Entries supplied >>
(* ===== verification/GoPath.v ===== *)
(** * Paths, patterns and trees of files

    What the engine uses of [strings] and [path/filepath] on paths with slashes, and of
    [os] on a tree of files.  A path of the tree is its list of components from the root.
    Symbolic links are nodes but are not followed: an operation that would follow one
    fails.  White space is the ASCII one, and the platform is one whose separator is
    the slash. *)

From S2P Require Import Prelude GoBytes GoFiles.

Definition slash : Z := 47.
Definition dot : bytes := [46].
Definition dotdot : bytes := [46; 46].

(** ** strings *)

(** [strings.Split] at a byte: never empty. *)
Fixpoint SplitOn (sep : Z) (s : bytes) : list bytes :=
  match s with
  | [] => [[]]
  | c :: s => if c =? sep then [] :: SplitOn sep s
              else match SplitOn sep s with [] => [[c]] | p :: ps => (c :: p) :: ps end
  end.
Definition SplitSlash : bytes → list bytes := SplitOn slash.
(** [strings.Join(parts, "/")] *)
Fixpoint JoinSlash (parts : list bytes) : bytes :=
  match parts with [] => [] | [p] => p | p :: ps => p ++ slash :: JoinSlash ps end.
Definition TrimPrefix (s pre : bytes) : bytes := if HasPrefix s pre then drop (length pre) s else s.
Definition ContainsByte (s : bytes) (c : Z) : bool := bool_decide (c ∈ s).

(** [strings.Cut] at the first occurrence of [sep], which is not empty. *)
Fixpoint Cut (s sep : bytes) : option (bytes * bytes) :=
  if HasPrefix s sep then Some ([], drop (length sep) s)
  else match s with [] => None | c :: s => '(a, b) ← Cut s sep; Some (c :: a, b) end.

Definition lowerByte (c : Z) : Z := if (65 <=? c) && (c <=? 90) then c + 32 else c.
(** [strings.Trim(s, "/")] *)
Fixpoint dropSlashes (s : bytes) : bytes := match s with c :: s' => if c =? slash then dropSlashes s' else s | [] => [] end.
Definition TrimSlashes (s : bytes) : bytes := reverse (dropSlashes (reverse (dropSlashes s))).

(** ** utf8.DecodeRuneInString: the rune and its width *)

Definition contByte (lo hi : Z) (c : option Z) : option Z := c ← c; if (lo <=? c) && (c <=? hi) then Some (Z.land c 63) else None.
Definition RuneError : Z := 65533.
Definition rune2 (s : bytes) (c : Z) : option (Z * nat) := a ← contByte 128 191 (s !! 1%nat); Some (Z.land c 31 * 64 + a, 2%nat).
Definition rune3 (s : bytes) (c lo hi : Z) : option (Z * nat) :=
  a ← contByte lo hi (s !! 1%nat); b ← contByte 128 191 (s !! 2%nat); Some (Z.land c 15 * 4096 + a * 64 + b, 3%nat).
Definition rune4 (s : bytes) (c lo hi : Z) : option (Z * nat) :=
  a ← contByte lo hi (s !! 1%nat); b ← contByte 128 191 (s !! 2%nat); d ← contByte 128 191 (s !! 3%nat);
  Some (Z.land c 7 * 262144 + a * 4096 + b * 64 + d, 4%nat).
Definition DecodeRune (s : bytes) : Z * nat :=
  match s with
  | [] => (RuneError, 0%nat)
  | c :: _ =>
      if c <? 128 then (c, 1%nat)
      else default (RuneError, 1%nat)
        (if c <? 194 then None else if c <? 224 then rune2 s c
         else if c =? 224 then rune3 s c 160 191 else if c =? 237 then rune3 s c 128 159 else if c <? 240 then rune3 s c 128 191
         else if c =? 240 then rune4 s c 144 191 else if c <? 244 then rune4 s c 128 191 else if c =? 244 then rune4 s c 128 143 else None)
  end.

(** ** filepath.Match *)

Definition cStar : Z := 42.
Definition cQuery : Z := 63.
Definition cOpen : Z := 91.
Definition cClose : Z := 93.
Definition cCaret : Z := 94.
Definition cDash : Z := 45.
Definition cEsc : Z := 92.

(** The length of the chunk before the next star outside a class. *)
Fixpoint chunkLen (p : bytes) (inrange : bool) : nat :=
  match p with
  | [] => 0
  | c :: p' =>
      if c =? cEsc then match p' with [] => 1 | _ :: p'' => S (S (chunkLen p'' inrange)) end
      else if (c =? cStar) && negb inrange then 0
      else S (chunkLen p' (if c =? cOpen then true else if c =? cClose then false else inrange))
  end.
Fixpoint dropStars (p : bytes) : bool * bytes :=
  match p with c :: p' => if c =? cStar then (true, (dropStars p').2) else (false, p) | [] => (false, []) end.
Definition scanChunk (p : bytes) : bool * bytes * bytes :=
  let '(star, p) := dropStars p in let n := chunkLen p false in (star, take n p, drop n p).

(** [None]: ErrBadPattern. *)
Definition getEsc (chunk : bytes) : option (Z * bytes) :=
  match chunk with
  | [] => None
  | c :: rest =>
      if (c =? cDash) || (c =? cClose) then None
      else
        let chunk := if c =? cEsc then rest else chunk in
        let '(r, n) := DecodeRune chunk in
        if bool_decide (chunk = []) || ((r =? RuneError) && bool_decide (n = 1%nat)) || bool_decide (drop n chunk = []) then None else Some (r, drop n chunk)
  end.

(** The ranges of a class: what is left of the chunk and whether the rune is in one of
    them; every range takes a byte, so fuel above the length is enough. *)
Fixpoint classRanges (fuel : nat) (chunk : bytes) (r : Z) (nrange : nat) (m : bool) : option (bytes * bool) :=
  match fuel with
  | O => None
  | S fuel =>
      match chunk, nrange with
      | c :: rest, S _ => if c =? cClose then Some (rest, m) else classRange fuel chunk r nrange m
      | _, _ => classRange fuel chunk r nrange m
      end
  end
with classRange (fuel : nat) (chunk : bytes) (r : Z) (nrange : nat) (m : bool) : option (bytes * bool) :=
  match fuel with
  | O => None
  | S fuel =>
      '(lo, chunk) ← getEsc chunk;
      '(hi, chunk) ← match chunk with c :: rest => if c =? cDash then getEsc rest else Some (lo, chunk) | [] => None end;
      classRanges fuel chunk r (S nrange) (m || ((lo <=? r) && (r <=? hi)))
  end.

(** One chunk against the start of a name: [s] is [None] once the match has failed. *)
Fixpoint matchChunk (fuel : nat) (chunk : bytes) (s : option bytes) : option (option bytes) :=
  match fuel with
  | O => None
  | S fuel =>
      match chunk with
      | [] => Some s
      | c :: rest =>
          let s := match s with Some [] => None | _ => s end in
          if c =? cOpen then
            let '(r, s') := match s with Some s => let '(r, n) := DecodeRune s in (r, Some (drop n s)) | None => (0, None) end in
            let '(negated, rest) := match rest with c :: rest' => if c =? cCaret then (true, rest') else (false, rest) | [] => (false, rest) end in
            '(rest, m) ← classRanges (S (2 * length chunk)) rest r 0 false;
            matchChunk fuel rest (if Bool.eqb m negated then None else s')
          else if c =? cQuery then
            matchChunk fuel rest (s ← s; if bool_decide (head s = Some slash) then None else Some (drop (DecodeRune s).2 s))
          else if c =? cEsc then
            match rest with [] => None | c :: rest => matchChunk fuel rest (s ← s; if bool_decide (head s = Some c) then Some (tail s) else None) end
          else matchChunk fuel rest (s ← s; if bool_decide (head s = Some c) then Some (tail s) else None)
      end
  end.
Definition chunkMatch (chunk s : bytes) : option (option bytes) := matchChunk (S (length chunk)) chunk (Some s).

(** After a star: the chunk at every later position up to a separator. *)
Fixpoint starSearch (chunk : bytes) (last : bool) (name : bytes) : option (option bytes) :=
  match name with
  | [] => Some None
  | c :: name =>
      if c =? slash then Some None
      else m ← chunkMatch chunk name;
           match m with
           | Some t => if last && negb (bool_decide (t = [])) then starSearch chunk last name else Some (Some t)
           | None => starSearch chunk last name
           end
  end.

(** The rest of a pattern is only checked. *)
Fixpoint validRest (fuel : nat) (p : bytes) : option bool :=
  match fuel with
  | O => None
  | S fuel => match p with [] => Some false | _ => let '(_, chunk, p) := scanChunk p in _ ← chunkMatch chunk []; validRest fuel p end
  end.

(** [None]: ErrBadPattern; every turn takes a byte of the pattern. *)
Fixpoint matchLoop (fuel : nat) (p name : bytes) : option bool :=
  match fuel with
  | O => None
  | S fuel =>
      match p with
      | [] => Some (bool_decide (name = []))
      | _ =>
          let '(star, chunk, p) := scanChunk p in
          let last := bool_decide (p = []) in
          if star && bool_decide (chunk = []) then Some (negb (ContainsByte name slash))
          else
            m ← chunkMatch chunk name;
            match m with
            | Some t =>
                if bool_decide (t = []) || negb last then matchLoop fuel p t
                else if star then s ← starSearch chunk last name; match s with Some t => matchLoop fuel p t | None => validRest fuel p end
                else validRest fuel p
            | None =>
                if star then s ← starSearch chunk last name; match s with Some t => matchLoop fuel p t | None => validRest fuel p end
                else validRest fuel p
            end
      end
  end.
Definition Match (p name : bytes) : option bool := matchLoop (S (length p)) p name.
(** [ok, _ := filepath.Match(...)] *)
Definition matches (p name : bytes) : bool := default false (Match p name).

(** ** Paths *)

Abbreviation path := (list bytes).

(** One component of a rooted path; [acc] is reversed. *)
Definition cleanStep (acc : path) (c : bytes) : path :=
  if bool_decide (c = []) || bool_decide (c = dot) then acc
  else if bool_decide (c = dotdot) then tail acc else c :: acc.
(** [filepath.Join(dir, filepath.FromSlash(p))] of a rooted, clean [dir]. *)
Definition JoinPath (dir : path) (p : bytes) : path := reverse (foldl cleanStep (reverse dir) (SplitSlash p)).
(** [filepath.Dir] *)
Definition DirOf (p : path) : path := take (length p - 1) p.

(** ** os on a tree *)

Inductive node := NFile (data : bytes) (mode : Z) (mtime : option Z) | NDir (mode : Z) (mtime : option Z) | NLink (target : bytes).
Abbreviation tree := (gmap path node).

(** What the system allows: opening a file for writing, a write of some length at an
    offset, and a new size; the mode of a new file and the time. *)
Record OS := mkOS { os_opens : path → bool; os_writes : path → Z → Z → bool; os_resizes : path → Z → bool; os_mkdirs : path → bool; os_links : path → bool;
                    os_umask : Z; os_now : option Z }.

(** The root is a directory. *)
Definition IsDirAt (t : tree) (p : path) : bool :=
  match p with [] => true | _ => match t !! p with Some (NDir _ _) => true | _ => false end end.
Definition fileData (t : tree) (p : path) : option bytes := match t !! p with Some (NFile d _ _) => Some d | _ => None end.

(** [os.MkdirAll]: every missing prefix, shortest first; what is there when it fails, too. *)
Definition mkdirOne (os : OS) (mode : Z) (m : tree * bool) (p : path) : tree * bool :=
  let '(t, ok) := m in
  if negb ok then m
  else if IsDirAt t p then (t, true)
  else match t !! p with
       | None => if os_mkdirs os p then (<[p := NDir (Z.ldiff mode (os_umask os)) (os_now os)]> t, true) else (t, false)
       | Some _ => (t, false)
       end.
Definition prefixes (p : path) : list path := (λ n, take n p) <$> seq 1 (length p).
Definition MkdirAll (os : OS) (t : tree) (p : path) (mode : Z) : tree * bool := foldl (mkdirOne os mode) (t, true) (prefixes p).

(** [os.Create], and the open of [os.WriteFile]: truncates, and keeps the mode of a file that exists. *)
Definition OpenTrunc (os : OS) (t : tree) (p : path) (mode : Z) : option tree :=
  if negb (IsDirAt t (DirOf p)) || negb (os_opens os p) then None
  else match p, t !! p with
       | [], _ | _, Some (NDir _ _) | _, Some (NLink _) => None
       | _, Some (NFile _ m _) => Some (<[p := NFile [] m (os_now os)]> t)
       | _, None => Some (<[p := NFile [] (Z.ldiff mode (os_umask os)) (os_now os)]> t)
       end.
Definition Create (os : OS) (t : tree) (p : path) : option tree := OpenTrunc os t p 438.
(** A write of an open file; a write of nothing does not extend it. *)
Definition WriteFileAt (os : OS) (t : tree) (p : path) (off : Z) (d : bytes) : option tree :=
  if (off <? 0) || negb (os_writes os p off (len d)) then None
  else match t !! p with Some (NFile data m mt) => Some (<[p := NFile (if bool_decide (d = []) then data else WriteAt data off d) m (os_now os)]> t) | _ => None end.
Definition TruncateFile (os : OS) (t : tree) (p : path) (size : Z) : option tree :=
  if (size <? 0) || negb (os_resizes os p size) then None
  else match t !! p with Some (NFile data m mt) => Some (<[p := NFile (Truncate data size) m (os_now os)]> t) | _ => None end.
(** [os.Remove]: a file, a link, or a directory with nothing in it. *)
Definition emptyDir (t : tree) (p : path) : bool :=
  bool_decide (map_Forall (λ q _, q = p ∨ ¬ p `prefix_of` q) t).
Definition RemoveAt (t : tree) (p : path) : tree :=
  match t !! p with Some (NDir _ _) => if emptyDir t p then delete p t else t | _ => delete p t end.
(** [os.WriteFile]: what is there when it fails, too. *)
Definition WriteFile (os : OS) (t : tree) (p : path) (d : bytes) (mode : Z) : tree * bool :=
  match OpenTrunc os t p mode with
  | None => (t, false)
  | Some t => match WriteFileAt os t p 0 d with Some t => (t, true) | None => (t, false) end
  end.
(** [os.Symlink]: the name must be free. *)
Definition Symlink (os : OS) (t : tree) (target : bytes) (p : path) : option tree :=
  if negb (IsDirAt t (DirOf p)) || negb (os_links os p) || bool_decide (p = []) then None
  else match t !! p with Some _ => None | None => Some (<[p := NLink target]> t) end.
(** [os.Chmod] and [os.Chtimes], whose errors are ignored; a zero time changes nothing. *)
Definition Chmod (t : tree) (p : path) (mode : Z) : tree :=
  alter (λ n, match n with NFile d _ mt => NFile d mode mt | NDir _ mt => NDir mode mt | NLink _ => n end) p t.
Definition Chtimes (t : tree) (p : path) (mt : option Z) : tree :=
  alter (λ n, match n, mt with NFile d m _, Some _ => NFile d m mt | NDir m _, Some _ => NDir m mt | _, _ => n end) p t.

Your assignment >> Restate, please, word for word the span of records running from the first line to the line bearing "match parts with", both included, and nothing outside it.

Response >>
(* ===== verification/GoPath.v ===== *)
(** * Paths, patterns and trees of files

    What the engine uses of [strings] and [path/filepath] on paths with slashes, and of
    [os] on a tree of files.  A path of the tree is its list of components from the root.
    Symbolic links are nodes but are not followed: an operation that would follow one
    fails.  White space is the ASCII one, and the platform is one whose separator is
    the slash. *)

From S2P Require Import Prelude GoBytes GoFiles.

Definition slash : Z := 47.
Definition dot : bytes := [46].
Definition dotdot : bytes := [46; 46].

(** ** strings *)

(** [strings.Split] at a byte: never empty. *)
Fixpoint SplitOn (sep : Z) (s : bytes) : list bytes :=
  match s with
  | [] => [[]]
  | c :: s => if c =? sep then [] :: SplitOn sep s
              else match SplitOn sep s with [] => [[c]] | p :: ps => (c :: p) :: ps end
  end.
Definition SplitSlash : bytes → list bytes := SplitOn slash.
(** [strings.Join(parts, "/")] *)
Fixpoint JoinSlash (parts : list bytes) : bytes :=
  match parts with [] => [] | [p] => p | p :: ps => p ++ slash :: JoinSlash ps end.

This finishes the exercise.